Stored items:
══════
Definition next_text (script : list Sim.reply) : string * list Sim.reply :=
  match script with
  | Sim.Text s :: rest => (s, rest)
  | _ :: rest => ("", rest)
  | [] => ("", [])
  end.

Definition next_values (script : list Sim.reply) : list float * list Sim.reply :=
  match script with
  | Sim.Numbers l :: rest => (l, rest)
  | _ :: rest => ([], rest)
  | [] => ([], [])
  end.

Definition instrument : Instrument (list Sim.reply) :=
  {| dev_write := fun _ script => script;
     dev_read := next_text;
     dev_read_ascii_values := next_values;
     dev_close := fun script => script |}.

End Replay.

(** Splits on what the session answers and on what a lookup or a conversion
    of the answer gives. *)
Ltac answers :=
  repeat match goal with
    | |- context [dev_read_ascii_values ?d] =>
        destruct (dev_read_ascii_values d) as [[|? ?] ?]; cbn
    | |- context [dev_read ?d] => destruct (dev_read d) as [? ?]; cbn
    | |- context [int_of_float ?x] => destruct (int_of_float x); cbn
    | |- context [TriggerOutputEnum.getitem ?k] =>
        destruct (TriggerOutputEnum.getitem k); cbn
    | |- context [SweepModeEnum.getitem ?k] =>
        destruct (SweepModeEnum.getitem k); cbn
    end.

(** * Properties *)

(** ** Text *)

Lemma upper_char_idem (c : ascii) : upper_char (upper_char c) = upper_char c.
Proof. destruct c as [[] [] [] [] [] [] [] []]; reflexivity. Qed.

Lemma upper_lower_char (c : ascii) : upper_char (Sim.lower_char c) = upper_char c.
Proof. destruct c as [[] [] [] [] [] [] [] []]; reflexivity. Qed.

Lemma upper_char_newline (c : ascii) :
  Ascii.eqb (upper_char c) newline = Ascii.eqb c newline.
Proof. destruct c as [[] [] [] [] [] [] [] []]; reflexivity. Qed.

Lemma upper_app (s t : string) : upper (s ++ t) = upper s ++ upper t.
Proof.
  induction s as [|c s IH]; simpl.
  - reflexivity.
  - now rewrite IH.
Qed.

Lemma upper_recase (flags : list bool) (s : string) :
  upper (Sim.recase flags s) = upper s.
Proof.
  revert flags; induction s as [|c s IH]; intros [|b flags]; simpl; try reflexivity.
  rewrite IH. destruct b.
  - now rewrite upper_lower_char.
  - now rewrite upper_char_idem.
Qed.

Lemma upper_lstrip_nl (s : string) : upper (lstrip_nl s) = lstrip_nl (upper s).
Proof.
  induction s as [|c s IH]; simpl.
  - reflexivity.
  - rewrite upper_char_newline. destruct (Ascii.eqb c newline); [exact IH | reflexivity].
Qed.

Lemma upper_rstrip_nl (s : string) : upper (rstrip_nl s) = rstrip_nl (upper s).
Proof.
  induction s as [|c s IH]; simpl.
  - reflexivity.
  - rewrite <- IH, upper_char_newline.
    destruct (rstrip_nl s); simpl.
    + destruct (Ascii.eqb c newline); reflexivity.
    + reflexivity.
Qed.

Lemma upper_strip_nl (s : string) : upper (strip_nl s) = strip_nl (upper s).
Proof. unfold strip_nl. now rewrite upper_rstrip_nl, upper_lstrip_nl. Qed.

Lemma trigger_getitem_name (t : TriggerOutput) :
  TriggerOutputEnum.getitem (TriggerOutputEnum.name t) = Ok t.
Proof. destruct t; reflexivity. Qed.

Lemma trigger_getitem_Ok (key : string) (t : TriggerOutput) :
  TriggerOutputEnum.getitem key = Ok t -> TriggerOutputEnum.name t = key.
Proof.
  unfold TriggerOutputEnum.getitem.
  destruct (find _ _) as [t'|] eqn:E; [|discriminate].
  intros [= <-]. apply find_some in E. destruct E as [_ E].
  now apply String.eqb_eq in E.
Qed.

Lemma trigger_getitem_unknown (key : string) :
  (forall t, TriggerOutputEnum.name t <> key) ->
  TriggerOutputEnum.getitem key = Raise (KeyError key).
Proof.
  intros Hn. destruct (TriggerOutputEnum.getitem key) as [t|e] eqn:E.
  - apply trigger_getitem_Ok in E. now elim (Hn t).
  - unfold TriggerOutputEnum.getitem in *. destruct (find _ _); congruence.
Qed.

Lemma length_app (s t : string) :
  String.length (s ++ t) = String.length s + String.length t.
Proof. induction s as [|c s IH]; simpl; [reflexivity | now rewrite IH]. Qed.

Lemma strip_suffix_app (suffix s : string) :
  Sim.strip_suffix suffix (s ++ suffix) = Some s.
Proof.
  induction s as [|c s IH].
  - simpl. destruct suffix; simpl; now rewrite ?String.eqb_refl, ?Ascii.eqb_refl.
  - cbn [append Sim.strip_suffix]. rewrite IH.
    destruct (String.eqb_spec (String c (s ++ suffix)) suffix) as [E|E].
    + exfalso. apply (f_equal String.length) in E. simpl in E.
      rewrite length_app in E. lia.
    + reflexivity.
Qed.

(** ** The transport primitives *)

Section Primitives.

Context {D : Type} {session : Instrument D}.
Variable repr_float : float -> string.

Lemma _write_connected (message : string) (d : D) w i :
  _write message (mkLaser (Some d) w i) =
    (Ok tt, mkLaser (Some (dev_write message d)) w i, [Wrote message]).
Proof. reflexivity. Qed.

Lemma _write_disconnected (message : string) w i :
  _write (D := D) message (mkLaser None w i) = (Ok tt, mkLaser None w i, []).
Proof. reflexivity. Qed.

Lemma _read_number_connected (d d' : D) (x : float) (l : list float) w i :
  dev_read_ascii_values d = (x :: l, d') ->
  _read_number (mkLaser (Some d) w i) =
    (Ok (Some x), mkLaser (Some d') w i, [ReadValues (x :: l)]).
Proof. intros E. run. now rewrite E. Qed.

Lemma _read_connected (d d' : D) (s : string) w i :
  dev_read d = (s, d') ->
  _read (mkLaser (Some d) w i) =
    (Ok (Some (strip_nl s)), mkLaser (Some d') w i, [ReadLine s]).
Proof. intros E. run. now rewrite E. Qed.

(** A disconnected adapter is left as it was by every call, and nothing
    goes out. *)
Lemma perform_disconnected (c : call) w i :
  exists r, perform (D := D) repr_float c (mkLaser None w i) = (r, mkLaser None w i, []).
Proof. destruct c; eexists; reflexivity. Qed.

End Primitives.

(** ** Methods on any session *)

Section Methods.

Context {D : Type} {session : Instrument D}.
Variable repr_float : float -> string.

Lemma is_True_iff (v : PyVal) : is_True v = true <-> v = VBool true.
Proof.
  split.
  - destruct v as [|[]| | |]; simpl; congruence.
  - now intros ->.
Qed.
══════
| WHAT YOU WILL DO |
Nothing but the lines from the top of the records down to the line with "dev_read_ascii_values := next_values;" belongs in the answer; repeat them exactly.

| EXERCISE RESPONSE |
Definition next_text (script : list Sim.reply) : string * list Sim.reply :=
  match script with
  | Sim.Text s :: rest => (s, rest)
  | _ :: rest => ("", rest)
  | [] => ("", [])
  end.

Definition next_values (script : list Sim.reply) : list float * list Sim.reply :=
  match script with
  | Sim.Numbers l :: rest => (l, rest)
  | _ :: rest => ([], rest)
  | [] => ([], [])
  end.

Definition instrument : Instrument (list Sim.reply) :=
  {| dev_write := fun _ script => script;
     dev_read := next_text;
     dev_read_ascii_values := next_values;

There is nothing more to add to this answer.